Apr 01, 2015 Calexico Bookmark and Share

It shouldn’t come as much of a surprise that Joey Burns loves to travel. Since 1997, the Calexico frontman has made his living writing music infused with life on the road. His dust-covered folk touches on everything from the flamenco bars of Spain, to the barrios of Los Angeles, to the sunburned deserts of the American Southwest. Still, hearing him speak about where he’s been, the places he’d like to go, and even daydream about the trips he’d like to go on with his twin daughters (Venice and Paris are both high on the kid-friendly travel list) feels a bit like stepping into a Lonely Planet guide. Tourism boards take note: you could do worse than to have an ambassador like Burns.

“We were in a neighborhood that was walking distance to incredible bars and restaurants and cafes,” he begins, setting the scene. “Everyone was very kind to us.”

Burns is talking about Mexico City, the inspiration for his band’s ninth studio album, Edge of the Sun. Along with drummer John Convertino, Burns wrote the majority of the album while visiting the city—his first extended time in the in the region. Even across a cell phone connection, his voice sparkles with excitement at the memory.

“We met a bunch of musicians down there,” he continues. “Which was really cool to see how they worked. It felt like I was going to Hollywood or something. It didn’t feel that much different than hanging out in Los Angeles, when you’re in a recording studio just hanging out. But when you step outside, the place is next to Casa Azul that housed Frida Kalo’s family. You’re like, ‘Oh shit!’ This is some serious history and inspiration. It’s much different than life in Los Angeles.”

From the city’s history of missionaries and conquistadors, to the pyramids of Teotihuacan (Burns paints a vivid verbal picture of the black onyx eyes of the Quetzal statues), Edge of the Sun is infused with the spirit of Mexico City. Still a folk endeavor at heart, the album’s twelve tracks hang heavy with strings, horns and even the occasional reggae-inspired beat.

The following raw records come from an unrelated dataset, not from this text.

(* ===== verification/Hnsw.v ===== *)
(** * The element table of the graph index (src/store/phnsw/hnswlib/hnswalg.h)

    The part of hnswlib that decides which labels are in the index: the element
    slots with their label, vector and delete mark, [label_lookup_],
    [num_deleted_] and [deleted_elements].  The neighbour lists, the levels and
    the search are not modelled: no operation below depends on them.  [None]
    is a thrown [std::runtime_error]; a vector is a list of 32-bit patterns. *)
From S2P Require Import Prelude.

Module HierarchicalNSW.

Record element := MkElement { el_label : Z; el_data : list Z; el_deleted : bool }.

Record HierarchicalNSW := MkHnsw {
  max_elements_ : nat;
  allow_replace_deleted_ : bool;
  elements : list element;             (* slot i is internal id i *)
  label_lookup_ : gmap Z nat;
  num_deleted_ : Z;
  deleted_elements : gset nat
}.

(** An empty graph, as the constructor makes it. *)
Definition New (max_elements : nat) (allow_replace_deleted : bool) : HierarchicalNSW :=
  MkHnsw max_elements allow_replace_deleted [] ∅ 0 ∅.

Definition cur_element_count (g : HierarchicalNSW) : nat := length (elements g).
Definition getCurrentElementCount (g : HierarchicalNSW) : nat := cur_element_count g.
Definition getDeletedCount (g : HierarchicalNSW) : Z := num_deleted_ g.

(** [None]: the slot does not exist. *)
Definition isMarkedDeleted (internalId : nat) (g : HierarchicalNSW) : option bool :=
  el_deleted <$> elements g !! internalId.

Definition set_deleted (b : bool) (e : element) : element := MkElement (el_label e) (el_data e) b.
Definition set_data (d : list Z) (e : element) : element := MkElement (el_label e) d (el_deleted e).

Definition markDeletedInternal (internalId : nat) (g : HierarchicalNSW) : option HierarchicalNSW :=
  match isMarkedDeleted internalId g with
  | Some false =>
      Some (MkHnsw (max_elements_ g) (allow_replace_deleted_ g)
              (alter (set_deleted true) internalId (elements g)) (label_lookup_ g)
              (num_deleted_ g + 1)
              (if allow_replace_deleted_ g then {[internalId]} ∪ deleted_elements g
               else deleted_elements g))
  | _ => None (* "The requested to delete element is already deleted" *)
  end.

Definition unmarkDeletedInternal (internalId : nat) (g : HierarchicalNSW) : option HierarchicalNSW :=
  match isMarkedDeleted internalId g with
  | Some true =>
      Some (MkHnsw (max_elements_ g) (allow_replace_deleted_ g)
              (alter (set_deleted false) internalId (elements g)) (label_lookup_ g)
              (num_deleted_ g - 1)
              (if allow_replace_deleted_ g then deleted_elements g ∖ {[internalId]}
               else deleted_elements g))
  | _ => None (* "The requested to undelete element is not deleted" *)
  end.

Definition markDelete (label : Z) (g : HierarchicalNSW) : option HierarchicalNSW :=
  match label_lookup_ g !! label with
  | None => None (* "Label not found" *)
  | Some internalId => markDeletedInternal internalId g
  end.

Definition unmarkDelete (label : Z) (g : HierarchicalNSW) : option HierarchicalNSW :=
  match label_lookup_ g !! label with
  | None => None
  | Some internalId => unmarkDeletedInternal internalId g
  end.

(** The effect of [updatePoint] on the element table. *)
Definition updatePoint (data : list Z) (internalId : nat) (g : HierarchicalNSW) : HierarchicalNSW :=
  MkHnsw (max_elements_ g) (allow_replace_deleted_ g)
    (alter (set_data data) internalId (elements g)) (label_lookup_ g) (num_deleted_ g)
    (deleted_elements g).

(** [addPoint(data_point, label, level)], which [addPoint(data_point, label)]
    with [replace_deleted = false] calls. *)
Definition addPoint (data : list Z) (label : Z) (g : HierarchicalNSW) : option HierarchicalNSW :=
  match label_lookup_ g !! label with
  | Some existing =>
      match isMarkedDeleted existing g with
      | Some true =>
          if allow_replace_deleted_ g then None
          else updatePoint data existing <$> unmarkDeletedInternal existing g
      | _ => Some (updatePoint data existing g)
      end
  | None =>
      if (max_elements_ g <=? cur_element_count g)%nat then None else
      let cur_c := cur_element_count g in
      Some (MkHnsw (max_elements_ g) (allow_replace_deleted_ g)
              (elements g ++ [MkElement label data false]) (<[label := cur_c]> (label_lookup_ g))
              (num_deleted_ g) (deleted_elements g))
  end.

(** ** Well-formed tables *)

Definition deleted_slots (g : HierarchicalNSW) : list element :=
  filter (fun e => el_deleted e = true) (elements g).

Record wf (g : HierarchicalNSW) : Prop := {
  wf_lookup l i : label_lookup_ g !! l = Some i <-> exists e, elements g !! i = Some e /\ el_label e = l;
  wf_deleted : num_deleted_ g = len (deleted_slots g);
  wf_capacity : (cur_element_count g <= max_elements_ g)%nat;
  wf_vacant i : allow_replace_deleted_ g = true ->
    i ∈ deleted_elements g <-> exists e, elements g !! i = Some e /\ el_deleted e = true
}.

(** What a client sees: the vector of each live label. *)
Definition point (g : HierarchicalNSW) (l : Z) : option (list Z) :=
  i ← label_lookup_ g !! l; e ← elements g !! i; if el_deleted e then None else Some (el_data e).
Definition known (g : HierarchicalNSW) (l : Z) : bool := bool_decide (is_Some (label_lookup_ g !! l)).

Lemma HNSW_New_wf n b : wf (New n b).
Proof.
  split; unfold cur_element_count; simpl; [| |lia|].
  - intros l i. rewrite lookup_empty, lookup_nil. naive_solver.
  - done.
  - intros i _. rewrite lookup_nil. set_solver.
Qed.

Lemma len_filter_alter (P : element -> Prop) `{!forall e, Decision (P e)} (f : element -> element) l i e :
  l !! i = Some e ->
  len (filter P (alter f i l)) =
  len (filter P l) - (if decide (P e) then 1 else 0) + (if decide (P (f e)) then 1 else 0).
Proof.
  revert i. induction l as [|x l IH]; intros [|i] Hi; [done..| |]; simpl in Hi.
  - injection Hi as ->. simpl. rewrite !filter_cons. repeat case_decide; autorewrite with len; lia.
  - change (alter f (S i) (x :: l)) with (x :: alter f i l).
    rewrite !filter_cons. destruct (decide (P x)); rewrite ?len_cons, (IH i Hi); lia.
Qed.

(** A change of one slot that keeps its label. *)
Lemma wf_alter g f i e nd de :
  wf g -> elements g !! i = Some e -> el_label (f e) = el_label e ->
  nd = num_deleted_ g - (if el_deleted e then 1 else 0) + (if el_deleted (f e) then 1 else 0) ->
  (allow_replace_deleted_ g = true ->
   forall j, j ∈ de <-> if decide (j = i) then el_deleted (f e) = true else j ∈ deleted_elements g) ->
  wf (MkHnsw (max_elements_ g) (allow_replace_deleted_ g) (alter f i (elements g)) (label_lookup_ g) nd de).
Proof.
  intros [H1 H2 H3 H4] He Hl -> Hde. split; simpl.
  - intros l j. rewrite H1. destruct (decide (j = i)) as [->|Hne].
    + rewrite list_lookup_alter_eq, He. simpl. naive_solver.
    + rewrite list_lookup_alter_ne by done. done.
  - unfold deleted_slots. simpl. rewrite (len_filter_alter _ _ _ _ e) by done. rewrite H2.
    unfold deleted_slots. destruct (el_deleted e), (el_deleted (f e)); simpl; repeat case_decide; try done; lia.
  - unfold cur_element_count in *. simpl. by rewrite length_alter.
  - intros j Ha. rewrite Hde by done. destruct (decide (j = i)) as [->|Hne].
    + rewrite list_lookup_alter_eq, He. simpl. naive_solver.
    + rewrite list_lookup_alter_ne by done. by apply H4.
Qed.

Lemma slot_of g l i : wf g -> label_lookup_ g !! l = Some i -> exists e, elements g !! i = Some e /\ el_label e = l.
Proof. intros Hw. by apply wf_lookup. Qed.

(** Slots of different labels are different. *)
Lemma lookup_inj g l l' i : wf g -> label_lookup_ g !! l = Some i -> label_lookup_ g !! l' = Some i -> l = l'.
Proof.
  intros Hw (e & H1 & <-)%(slot_of g l i Hw) (e' & H2 & <-)%(slot_of g l' i Hw). congruence.
Qed.

Lemma point_alter g f i l nd de l' :
  wf g -> label_lookup_ g !! l = Some i ->
  point (MkHnsw (max_elements_ g) (allow_replace_deleted_ g) (alter f i (elements g)) (label_lookup_ g) nd de) l'
  = if decide (l' = l)
    then e ← elements g !! i; if el_deleted (f e) then None else Some (el_data (f e))
    else point g l'.
Proof.
  intros Hw Hl. unfold point. simpl. case_decide as Heq; [subst|].
  - rewrite Hl. simpl. rewrite list_lookup_alter_eq. by destruct (elements g !! i).
  - destruct (label_lookup_ g !! l') as [j|] eqn:Ej; [|done]. simpl.
    rewrite list_lookup_alter_ne; [done|]. intros <-. apply Heq. by eapply lookup_inj.
Qed.

(** ** The operations on what a client sees *)

(** The labels and the limits, which deleting and undeleting keep. *)
Definition same_shape (g g' : HierarchicalNSW) : Prop :=
  label_lookup_ g' = label_lookup_ g /\ max_elements_ g' = max_elements_ g /\
  allow_replace_deleted_ g' = allow_replace_deleted_ g /\ cur_element_count g' = cur_element_count g.

Lemma markDelete_spec l g :
  wf g ->
  match markDelete l g with
  | Some g' => wf g' /\ same_shape g g' /\ is_Some (point g l) /\ num_deleted_ g' = num_deleted_ g + 1 /\
      forall l', point g' l' = if decide (l' = l) then None else point g l'
  | None => point g l = None
  end.
Proof.
  intros Hw. unfold markDelete. destruct (label_lookup_ g !! l) as [i|] eqn:El;
    [|unfold point; by rewrite El].
  destruct (slot_of _ _ _ Hw El) as (e & He & Hlab).
  unfold markDeletedInternal, isMarkedDeleted. rewrite He. simpl.
  destruct (el_deleted e) eqn:Ed; [unfold point; by rewrite El; simpl; rewrite He; simpl; rewrite Ed|].
  split; [|split; [|split; [|split; [done|]]]].
  - apply (wf_alter g _ _ e); simpl; try done; [rewrite Ed; lia|].
    intros -> j. case_decide; [subst; set_solver|set_solver].
  - unfold same_shape, cur_element_count. simpl. by rewrite length_alter.
  - exists (el_data e). unfold point. rewrite El. simpl. rewrite He. simpl. by rewrite Ed.
  - intros l'. rewrite (point_alter g _ i l) by done. case_decide; [|done]. by rewrite He.
Qed.

Lemma unmarkDelete_spec l g i :
  wf g -> label_lookup_ g !! l = Some i -> isMarkedDeleted i g = Some true ->
  exists g', unmarkDelete l g = Some g' /\ wf g' /\ same_shape g g' /\ num_deleted_ g' = num_deleted_ g - 1 /\
    is_Some (point g' l) /\ isMarkedDeleted i g' = Some false /\
    forall l', l' <> l -> point g' l' = point g l'.
Proof.
  intros Hw El Hd. unfold unmarkDelete. rewrite El.
  destruct (slot_of _ _ _ Hw El) as (e & He & Hlab).
  unfold unmarkDeletedInternal. rewrite Hd. unfold isMarkedDeleted in Hd. rewrite He in Hd.
  simpl in Hd. injection Hd as Hd. eexists. split; [done|].
  split; [|split; [|split; [done|split; [|split]]]].
  - apply (wf_alter g _ _ e); simpl; try done; [rewrite Hd; lia|].
    intros -> j. case_decide; set_solver.
  - unfold same_shape, cur_element_count. simpl. by rewrite length_alter.
  - rewrite (point_alter g _ i l), decide_True by done. rewrite He. simpl. by eexists.
  - unfold isMarkedDeleted. simpl. by rewrite list_lookup_alter_eq, He.
  - intros l' Hne. by rewrite (point_alter g _ i l), decide_False by done.
Qed.

Lemma addPoint_known data l g i :
  wf g -> label_lookup_ g !! l = Some i -> isMarkedDeleted i g = Some false ->
  exists g', addPoint data l g = Some g' /\ wf g' /\ same_shape g g' /\ num_deleted_ g' = num_deleted_ g /\
    forall l', point g' l' = if decide (l' = l) then Some data else point g l'.
Proof.
  intros Hw El Hd. unfold addPoint. rewrite El, Hd. destruct (slot_of _ _ _ Hw El) as (e & He & Hlab).
  unfold isMarkedDeleted in Hd. rewrite He in Hd. simpl in Hd. injection Hd as Hd.
  eexists. split; [done|]. unfold updatePoint.
  split; [|split; [|split; [done|]]].
  - apply (wf_alter g _ _ e); simpl; try done; [destruct (el_deleted e); lia|].
    intros Ha j. case_decide; [|done]. subst. rewrite (wf_vacant _ Hw) by done. naive_solver.
  - unfold same_shape, cur_element_count. simpl. by rewrite length_alter.
  - intros l'. rewrite (point_alter g _ i l) by done. case_decide; [|done]. rewrite He. simpl. by rewrite Hd.
Qed.

Lemma addPoint_new data l g :
  wf g -> label_lookup_ g !! l = None -> (cur_element_count g < max_elements_ g)%nat ->
  exists g', addPoint data l g = Some g' /\ wf g' /\ num_deleted_ g' = num_deleted_ g /\
    max_elements_ g' = max_elements_ g /\ allow_replace_deleted_ g' = allow_replace_deleted_ g /\
    cur_element_count g' = S (cur_element_count g) /\
    (forall l', label_lookup_ g' !! l' = if decide (l' = l) then Some (cur_element_count g) else label_lookup_ g !! l') /\
    forall l', point g' l' = if decide (l' = l) then Some data else point g l'.
Proof.
  intros Hw El Hc. unfold addPoint. rewrite El. rewrite (proj2 (Nat.leb_gt _ _)) by done.
  eexists. split; [done|]. set (n := cur_element_count g) in *.
  assert (elements g !! n = None) as Hn by (apply lookup_ge_None; unfold n, cur_element_count; lia).
  assert (forall j, (elements g ++ [MkElement l data false]) !! j =
    if decide (j = n) then Some (MkElement l data false) else elements g !! j) as Hlk.
  { intros j. case_decide as Hj; [subst; by rewrite lookup_app_r, Nat.sub_diag by done|].
    destruct (decide (j < n)%nat); [by rewrite lookup_app_l|].
    rewrite lookup_ge_None_2 by (rewrite length_app; simpl; fold (cur_element_count g); fold n; lia).
    symmetry. apply lookup_ge_None_2. fold (cur_element_count g). fold n. lia. }
  destruct Hw as [H1 H2 H3 H4].
  split; [|split; [done|split; [done|split; [done|split; [|split]]]]].
  - split; simpl.
    + intros l0 j. rewrite Hlk. rewrite lookup_insert_Some. case_decide as Hj.
      * subst. split; [intros [[<- _]|[_ H]]; [by eexists|]|intros (e & [= <-] & <-); auto].
        apply H1 in H as (e & H & _). congruence.
      * rewrite <- H1. split; [intros [[_ ?]|[_ ?]]; [done|done]|].
        intros H. right. split; [|done]. intros <-. congruence.
    + rewrite H2. unfold deleted_slots. simpl. rewrite filter_app, filter_cons_False by done.
      rewrite app_nil_r. done.
    + unfold cur_element_count. simpl. rewrite length_app. simpl. fold (cur_element_count g). fold n. lia.
    + intros j Ha. rewrite Hlk, H4 by done. case_decide; [|done]. subst. rewrite Hn. naive_solver.
  - unfold cur_element_count at 1. simpl. rewrite length_app. simpl. fold (cur_element_count g). fold n. lia.
  - intros l'. simpl. case_decide; [subst; apply lookup_insert_eq|by apply lookup_insert_ne].
  - intros l'. unfold point. simpl. case_decide as Hl'.
    + subst. rewrite lookup_insert_eq. simpl. rewrite Hlk, decide_True by done. done.
    + rewrite lookup_insert_ne by done. destruct (label_lookup_ g !! l') as [j|] eqn:Ej; [|done]. simpl.
      rewrite Hlk, decide_False; [done|]. intros ->. apply H1 in Ej as (e & He & _). congruence.
Qed.

Lemma addPoint_full data l g :
  label_lookup_ g !! l = None -> (max_elements_ g <= cur_element_count g)%nat -> addPoint data l g = None.
Proof. intros El Hc. unfold addPoint. rewrite El. by rewrite (proj2 (Nat.leb_le _ _)). Qed.

Lemma point_None_unknown g l : label_lookup_ g !! l = None -> point g l = None.
Proof. intros El. unfold point. by rewrite El. Qed.

Lemma labels_NoDup g : wf g -> NoDup (el_label <$> elements g).
Proof.
  intros [H1 _ _ _]. apply NoDup_alt. intros i j l Hi Hj. rewrite list_lookup_fmap in Hi, Hj.
  destruct (elements g !! i) as [e|] eqn:Ei; [|done]. destruct (elements g !! j) as [e'|] eqn:Ej; [|done].
  simpl in *. assert (label_lookup_ g !! l = Some i) by (apply H1; naive_solver).
  assert (label_lookup_ g !! l = Some j) by (apply H1; naive_solver). congruence.
Qed.

Lemma cur_element_count_lookup g : wf g -> size (label_lookup_ g) = cur_element_count g.
Proof.
  intros Hw. pose proof (labels_NoDup g Hw) as Hnd. destruct Hw as [H1 _ _ _].
  unfold cur_element_count. rewrite <- size_dom.
  rewrite <- (length_fmap el_label (elements g)), <- (size_list_to_set (C := gset Z)) by done.
  f_equal. apply set_eq. intros l. rewrite elem_of_dom, elem_of_list_to_set, list_elem_of_fmap. split.
  - intros [i (e & Hi & <-)%H1]. exists e. split; [done|]. by eapply list_elem_of_lookup_2.
  - intros (e & -> & [i Hi]%list_elem_of_lookup). exists i. apply H1. eauto.
Qed.

End HierarchicalNSW.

Joining Calexico (which also features the talents of Paul Niehaus, Jacob Valenzuela, Martin Wenk, and Volker Zander) on the album is an international slate of artists, including Ben Bridewell (Band of Horses), Neko Case, Sam Beam, (Iron & Wine), Nick Urata (DeVotchka), Guatemalan musician Gaby Moreno, and Mexican Grammy winner, Carla Morrison. Burns speaks glowingly of his collaborators, counting friendships over the years serving as one of the greatest souvenirs of his travels. His descriptions of the “magical” Case sweeping in to record her part on “Tapping on the Line” in a mere two hours, to Moreno just happening to be in the same city at the right time all carry with them an air of pure admiration.

“I think by nature musicians like collaboration,” he laughs at the observation. “They like playing with each other. I don’t think it’s much of a stretch. I think we all enjoy being asked to play.”

Music is an escapist endeavor. Life, however, is not. As much as Burns loves life on the road, Arizona and his family will always be home. Recently, a fan asked him about his favorite piece of music. Burns’ response says everything.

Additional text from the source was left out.